By Alistair M. Nevius, J.D.

Sec. 2036 provides for the inclusion in a decedent’s estate of certain transfers the decedent made during his or her lifetime in which the decedent retained certain rights in the property. Sec. 2039 provides for the inclusion in a decedent’s estate of the value of any annuity receivable by a beneficiary by reason of surviving the decedent if such annuity was payable to the decedent. These provisions may overlap in the case of certain tax planning techniques a decedent executed during his or her lifetime that were still in place at the time of the decedent’s death. The determination of value for estate tax purposes can vary significantly depending on whether a decedent’s estate applies Sec. 2036 or Sec. 2039 in these cases.
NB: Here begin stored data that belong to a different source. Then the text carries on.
(* ===== verification/Api.v ===== *)
(** The rest of the daemon's API records: receipts ([receipts.py]) and the RPC envelopes
    ([rpc.py]). *)

From Stdlib Require Import Ascii String ZArith Lia.
From stdpp Require Import base list strings.
From S2P Require Import Prelude PyData Names Storage MailboxModels CompletionModels Jobs.

Local Open Scope Z_scope.

Definition API_VERSION : Z := 2.

(** ** Receipts *)

Record AcceptedJobReceipt := MkAccepted {
  ar_job_id : string;
  ar_agent_name : string;
  ar_status : JobStatus;
  ar_accepted_at : string;
  ar_target_kind : TargetKind;
  ar_target_name : string;
  ar_provider_instance : option string;
}.

Record CancelReceipt := MkCancel {
  cr_job_id : string;
  cr_agent_name : string;
  cr_status : JobStatus;
  cr_cancelled_at : string;
  cr_target_kind : TargetKind;
  cr_target_name : string;
  cr_provider_instance : option string;
}.

Record SubmitReceipt := MkSubmit {
  su_accepted_at : string;
  su_jobs : list AcceptedJobReceipt;
  su_submission_id : option string;
}.

(** [status in {ACCEPTED, QUEUED, RUNNING}] *)
Definition job_live (s : JobStatus) : bool :=
  match s with JS_ACCEPTED | JS_QUEUED | JS_RUNNING => true | _ => false end.

(** The constructor's branch for agents; [TargetKind] has no other member. *)
Definition new_accepted (a : AcceptedJobReceipt) : result AcceptedJobReceipt :=
  do! raise_if (negb (truthy (ar_job_id a))) ValueError "job_id cannot be empty" in
  let! agent := normalize_agent_name (or_str (ar_target_name a) (ar_agent_name a)) in
  do! raise_if (negb (job_live (ar_status a))) ValueError
        "accepted receipt status must be accepted, queued, or running" in
  do! raise_if (negb (truthy (ar_accepted_at a))) ValueError "accepted_at cannot be empty" in
  Ok (MkAccepted (ar_job_id a) agent (ar_status a) (ar_accepted_at a) (ar_target_kind a) agent None).

Definition new_cancel (c : CancelReceipt) : result CancelReceipt :=
  do! raise_if (negb (truthy (cr_job_id c))) ValueError "job_id cannot be empty" in
  let! agent := normalize_agent_name (or_str (cr_target_name c) (cr_agent_name c)) in
  do! raise_if (bool_decide (cr_status c ≠ JS_CANCELLED)) ValueError
        "cancel receipt status must be cancelled" in
  do! raise_if (negb (truthy (cr_cancelled_at c))) ValueError "cancelled_at cannot be empty" in
  Ok (MkCancel (cr_job_id c) agent (cr_status c) (cr_cancelled_at c) (cr_target_kind c) agent None).

Definition new_submit (s : SubmitReceipt) : result SubmitReceipt :=
  do! raise_if (negb (truthy (su_accepted_at s))) ValueError "accepted_at cannot be empty" in
  do! raise_if (bool_decide (su_jobs s = [])) ValueError "jobs cannot be empty" in
  do! raise_if (is_none (su_submission_id s) && bool_decide (length (su_jobs s) ≠ 1%nat)) ValueError
        "single submit receipt requires exactly one job" in
  Ok s.

Definition is_broadcast (s : SubmitReceipt) : bool := negb (is_none (su_submission_id s)).

(** The fields of a receipt up to its time. *)
Definition receipt_fields (job_id agent_name : string) (kind : TargetKind) (target_name : string)
    (instance : option string) (status : JobStatus) : pydict :=
  [("job_id", VStr job_id); ("agent_name", VStr agent_name);
   ("target_kind", VStr (TargetKind_value kind)); ("target_name", VStr target_name);
   ("provider_instance", of_opt_str instance); ("status", VStr (JobStatus_value status))].

Definition accepted_to_record (a : AcceptedJobReceipt) : pydict :=
  receipt_fields (ar_job_id a) (ar_agent_name a) (ar_target_kind a) (ar_target_name a)
    (ar_provider_instance a) (ar_status a) ++ [("accepted_at", VStr (ar_accepted_at a))].

Definition cancel_to_record (c : CancelReceipt) : pydict :=
  receipt_fields (cr_job_id c) (cr_agent_name c) (cr_target_kind c) (cr_target_name c)
    (cr_provider_instance c) (cr_status c) ++ [("cancelled_at", VStr (cr_cancelled_at c))].

(** [self.jobs[0]] of a receipt without jobs, which the constructor excludes, is an
    [IndexError]; here it is the empty dictionary. *)
Definition submit_to_record (s : SubmitReceipt) : pydict :=
  match su_submission_id s, su_jobs s with
  | None, j :: _ =>
      receipt_fields (ar_job_id j) (ar_agent_name j) (ar_target_kind j) (ar_target_name j)
        (ar_provider_instance j) (ar_status j) ++ [("accepted_at", VStr (su_accepted_at s))]
  | None, [] => []
  | Some id, jobs =>
      [("submission_id", VStr id); ("accepted_at", VStr (su_accepted_at s));
       ("jobs", VList (map (λ j, VDict (accepted_to_record j)) jobs))]
  end.

(** ** RPC envelopes *)

Record RpcRequest := MkRpcRequest {
  rpc_op : string;
  rpc_request : pydict;
  rpc_version : Z;
}.

Record RpcResponse := MkRpcResponse {
  rsp_ok : bool;
  rsp_payload : pydict;
  rsp_error : option string;
  rsp_version : Z;
}.

Definition new_rpc_request (r : RpcRequest) : result RpcRequest :=
  do! raise_if (negb (rpc_version r =? API_VERSION)) ValueError "api_version must be 2" in
  do! raise_if (blank (rpc_op r)) ValueError "op cannot be empty" in
  Ok r.

Definition rpc_request_to_record (r : RpcRequest) : pydict :=
  [("api_version", VInt (rpc_version r)); ("op", VStr (rpc_op r)); ("request", VDict (rpc_request r))].

Definition require_api_version (r : pydict) : result Z :=
  match dget r "api_version" with
  | VInt z => if z =? API_VERSION then Ok z else raise ValueError "unsupported api_version"
  | _ => raise ValueError "unsupported api_version"
  end.

Definition rpc_request_from_record (r : pydict) : result RpcRequest :=
  let! version := require_api_version r in
  match dget_or r "request" (VDict []) with
  | VDict payload => new_rpc_request (MkRpcRequest (py_str_or_empty (dget r "op")) payload version)
  | _ => raise ValueError "request must be an object"
  end.

Definition new_rpc_response (r : RpcResponse) : result RpcResponse :=
  do! raise_if (negb (rsp_version r =? API_VERSION)) ValueError "api_version must be 2" in
  do! raise_if (negb (rsp_ok r) && negb (truthy (stripped (rsp_error r)))) ValueError
        "error response requires a message" in
  Ok r.

Definition rpc_success (payload : pydict) : result RpcResponse :=
  new_rpc_response (MkRpcResponse true payload None API_VERSION).
Definition rpc_failure (error : string) (payload : pydict) : result RpcResponse :=
  new_rpc_response (MkRpcResponse false payload (Some error) API_VERSION).

Definition rpc_response_to_record (r : RpcResponse) : pydict :=
  let record := [("api_version", VInt (rsp_version r)); ("ok", VBool (rsp_ok r))] in
  if rsp_ok r then dupdate record (rsp_payload r)
  else dset record "error" (of_opt_str (rsp_error r)).

Definition rpc_response_from_record (r : pydict) : result RpcResponse :=
  let! version := require_api_version r in
  if py_truthy (dget r "ok")
  then new_rpc_response (MkRpcResponse true (dpop (dpop r "api_version") "ok") None version)
  else new_rpc_response (MkRpcResponse false [] (Some (py_str_or_empty (dget r "error"))) version).

(** ** Lemmas *)

(** A Python dictionary has each key once. *)
Definition dict_ok (d : pydict) : Prop := NoDup (map fst d).

Lemma dset_fresh d k v : k ∉ map fst d → dset d k v = d ++ [(k, v)].
Proof.
  induction d as [|[k' v'] d IH]; simpl; intros H; [done|].
  apply not_elem_of_cons in H as [Hne Hd]. apply String.eqb_neq in Hne as ->. by rewrite IH.
Qed.

Lemma dupdate_fresh d u :
  dict_ok u → (∀ k, k ∈ map fst u → k ∉ map fst d) → dupdate d u = d ++ u.
Proof.
  unfold dupdate, dict_ok. revert d. induction u as [|[k v] u IH]; intros d Hu Hd; simpl in *.
  { by rewrite app_nil_r. }
  apply NoDup_cons in Hu as [Hk Hu]. rewrite dset_fresh by (apply Hd; left).
  rewrite IH; [by rewrite <-app_assoc|done|]. intros k' Hk'. rewrite map_app, not_elem_of_app.
  split; [by apply Hd; right|]. simpl. rewrite list_elem_of_singleton. by intros ->.
Qed.

Lemma new_accepted_ok a a' : new_accepted a = Ok a' → new_accepted a' = Ok a'.
Proof.
  unfold new_accepted. intros H. inv_guards H. apply result_bind_Ok in H as (n & Hn & H).
  inv_guards H. injection H as <-. cbn. rewrite G, G0, G1. unfold or_str.
  pose proof (normalize_agent_name_ok _ _ Hn) as (_ & _ & Hok).
  destruct (normal_name_facts _ Hok) as (_ & _ & -> & _).
  by rewrite (normalize_agent_name_normal n) by done.
Qed.

(** A normalised agent name stays as it is. *)
Lemma normalize_agent_name_again name n :
  normalize_agent_name name = Ok n → truthy n = true ∧ normalize_agent_name n = Ok n.
Proof.
  intros Hn. pose proof (normalize_agent_name_ok _ _ Hn) as (_ & _ & Hok).
  destruct (normal_name_facts _ Hok) as (_ & _ & Ht & _).
  split; [done|]. by apply normalize_agent_name_normal.
Qed.

Lemma normalize_actor_name_again o n :
  normalize_actor_name o = Ok n → normalize_actor_name (Some n) = Ok n.
Proof.
  unfold normalize_actor_name at 1, raise_if. generalize (lower (stripped o)). intros v.
  destruct (truthy v); [|done]. simpl.
  destruct (String.eqb v CMD_ACTOR || mem_str v NON_MAILBOX_ACTORS) eqn:Hb; simpl.
  - intros [= <-]. change (mem_str v NON_AGENT_ACTORS = true) in Hb. apply mem_str_spec in Hb.
    unfold NON_AGENT_ACTORS, NON_MAILBOX_ACTORS in Hb.
    repeat (apply elem_of_cons in Hb as [->|Hb]; [reflexivity|]). by apply elem_of_nil in Hb.
  - intros Hn. apply normalize_agent_name_ok in Hn as (_ & _ & Hn). by apply normalize_actor_name_normal.
Qed.

Lemma new_envelope_again m m' : new_envelope m = Ok m' → new_envelope m' = Ok m'.
Proof.
  unfold new_envelope. intros H. inv_guards H.
  apply result_bind_Ok in H as (a & Ha & H). apply result_bind_Ok in H as (b & Hb & H).
  inv_guards H. injection H as <-.
  cbn [me_project_id me_to_agent me_from_actor me_body me_delivery_scope].
  assert (truthy b = true) as ->.
  { unfold normalize_actor_name, raise_if in Hb. destruct (truthy (lower _)) eqn:E; [|done]. simpl in Hb.
    case_match; [by injection Hb as <-|]. by apply normalize_agent_name_again in Hb as [? _]. }
  rewrite (normalize_actor_name_again _ _ Hb).
  assert (truthy a = true ∧
    (if String.eqb (lower (strip a)) "all" then Ok "all" else normalize_agent_name a) = Ok a) as [-> ->].
  { case_match; [by injection Ha as <-|]. pose proof Ha as Hok.
    apply normalize_agent_name_again in Ha as [Ht Ha]. split; [done|]. rewrite Ha.
    apply normalize_agent_name_ok in Hok as (_ & _ & (Hs & Hl & _ & Hr)%normal_name_facts).
    rewrite Hs, Hl. destruct (String.eqb_spec a "all") as [->|]; done. }
  rewrite G, G2. cbn [negb raise_if result_bind]. by rewrite G3, G4.
Qed.

Lemma new_job_again j j' : new_job j = Ok j' → new_job j' = Ok j' ∧ jr_request j' = jr_request j.
Proof.
  unfold new_job. intros H. inv_guards H. apply result_bind_Ok in H as (n & Hn & H).
  inv_guards H. injection H as <-. cbn.
  apply normalize_agent_name_again in Hn as [Ht Hn]. unfold or_str. by rewrite G, Ht, Hn, G0.
Qed.

(** Whatever [job_record_from_record] returns went through both constructors. *)
Lemma decoded_job_valid r j :
  job_record_from_record r = Ok j → me_body_artifact (jr_request j) ≠ Some [] → valid_job j.
Proof.
  unfold job_record_from_record. intros H Hb.
  inv_binds H.
  apply new_job_again in H as [Hj Hq]. split; [done|]. split; [|done]. rewrite Hq. simpl.
  match goal with Hm : message_envelope_from_record _ = Ok _ |- _ => revert Hm end.
  unfold message_envelope_from_record. intros Hm.
  inv_binds Hm. by eapply new_envelope_again.
Qed.

Lemma valid_job_facts j :
  new_job j = Ok j →
  normal_name (jr_agent_name j) = true ∧ jr_target_name j = jr_agent_name j ∧
  (job_terminal (jr_status j) = true → is_Some (jr_terminal_decision j)).
Proof.
  unfold new_job. intros H. inv_guards H. apply result_bind_Ok in H as (n & Hn & H). inv_guards H.
  injection H as H. rewrite <-H. cbn. apply normalize_agent_name_ok in Hn as (_ & _ & Hn).
  split_and!; [done..|]. intros Ht. rewrite Ht in G0. by destruct (jr_terminal_decision j).
Qed.

Lemma dpop_fresh d k : k ∉ map fst d → dpop d k = d.
Proof.
  induction d as [|[k' v] d IH]; simpl; intros H; [done|].
  apply not_elem_of_cons in H as [Hne Hd]. apply String.eqb_neq in Hne as ->. by rewrite IH.
Qed.

(** A success is read as it was sent when its payload leaves the envelope's keys alone. *)
Lemma rpc_success_read payload :
  dict_ok payload → "ok" ∉ map fst payload → "api_version" ∉ map fst payload →
  let r := MkRpcResponse true payload None API_VERSION in
  rpc_response_from_record (rpc_response_to_record r) = Ok r.
Proof.
  intros Hd Hok Hv r. unfold rpc_response_to_record. cbn [r rsp_ok rsp_payload rsp_version].
  rewrite dupdate_fresh; [|done|].
  - unfold rpc_response_from_record. done.
  - intros k Hk. simpl. rewrite !not_elem_of_cons. split_and!; [by intros ->..|apply not_elem_of_nil].
Qed.

Lemma new_failure error payload :
  blank error = false →
  new_rpc_response (MkRpcResponse false payload (Some error) API_VERSION)
    = Ok (MkRpcResponse false payload (Some error) API_VERSION).
Proof.
  intros Hb. unfold new_rpc_response, stripped. cbn [rsp_version rsp_ok rsp_error].
  rewrite truthy_or by (by apply blank_truthy). unfold blank in Hb. by rewrite Hb.
Qed.

Lemma rpc_failure_read error payload :
  blank error = false →
  rpc_response_from_record (rpc_response_to_record (MkRpcResponse false payload (Some error) API_VERSION))
    = Ok (MkRpcResponse false [] (Some error) API_VERSION).
Proof.
  intros Hb. unfold rpc_response_from_record, rpc_response_to_record. simpl.
  change (py_str_or_empty _) with (py_str_or_empty (VStr error)). rewrite py_str_or_empty_VStr.
  by apply new_failure.
Qed.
The IRS has issued proposed regulations under Secs. 2036 and 2039 to provide for the uniform application of Sec. 2036 in these cases (REG-119097-05 (6/6/07)).

The proposed regulations provide that, if a decedent transfers property during life to a trust and retains the right to an annuity, unitrust, or other income payment from, or retains the use of an asset in, the trust for the decedent’s life, the decedent has retained the right to income from all or a specific portion of the property under Sec. 2036. These transfers involve transfers to a charitable remainder trust (CRT) or a grantor retained (annuity/unitrust/income) trust (GRT). The portion of the trust corpus includible in the decedent’s gross estate is that portion of the trust corpus, valued as of the decedent’s death, necessary to yield that annual payment using the appropriate Sec. 7520 interest rate. The proposed regulations provide both rules and ex-amples for calculating the amount of the trust to be included in a decedent’s gross estate under Sec. 2036 in such a case.

The IRS acknowledges that while both Sec. 2036 and Sec. 2039 may be applicable to a CRT or GRT, it believes it is appropriate to provide a regulatory rule under which only one of these sections is to be applied in the future, in the interest of ensuring similar tax treatment for similarly situated taxpayers. The IRS gives two reasons for the choice of Sec. 2036. First, Sec. 2039 appears to have been intended to address annuities purchased by or on behalf of the decedent and annuities provided by the decedent’s employer. Second, the interests retained by grantors in a CRT or GRT are more similar to the interests addressed under Sec. 2036 than to those most clearly addressed under Sec. 2039.

The position taken by the IRS in these proposed regulations is taxpayer-favorable in that the application of Sec. 2036, in some cases, may result in a smaller amount of the trust’s assets being included in the estate of a decedent than would otherwise be includible under Sec. 2039. While the application of Sec. 2039 will generally result in the inclusion of the entire value of the trust in the decedent’s estate, the application of Sec. 2036 may result in an amount that is less than the entire value of the trust being included in the decedent’s estate. This position is contrary to the position the IRS had taken previously in prior rulings on the issue. See Letter Ruling (TAM) 200210009 (11/19/2001) and Letter Ruling 9345035 (8/13/1993).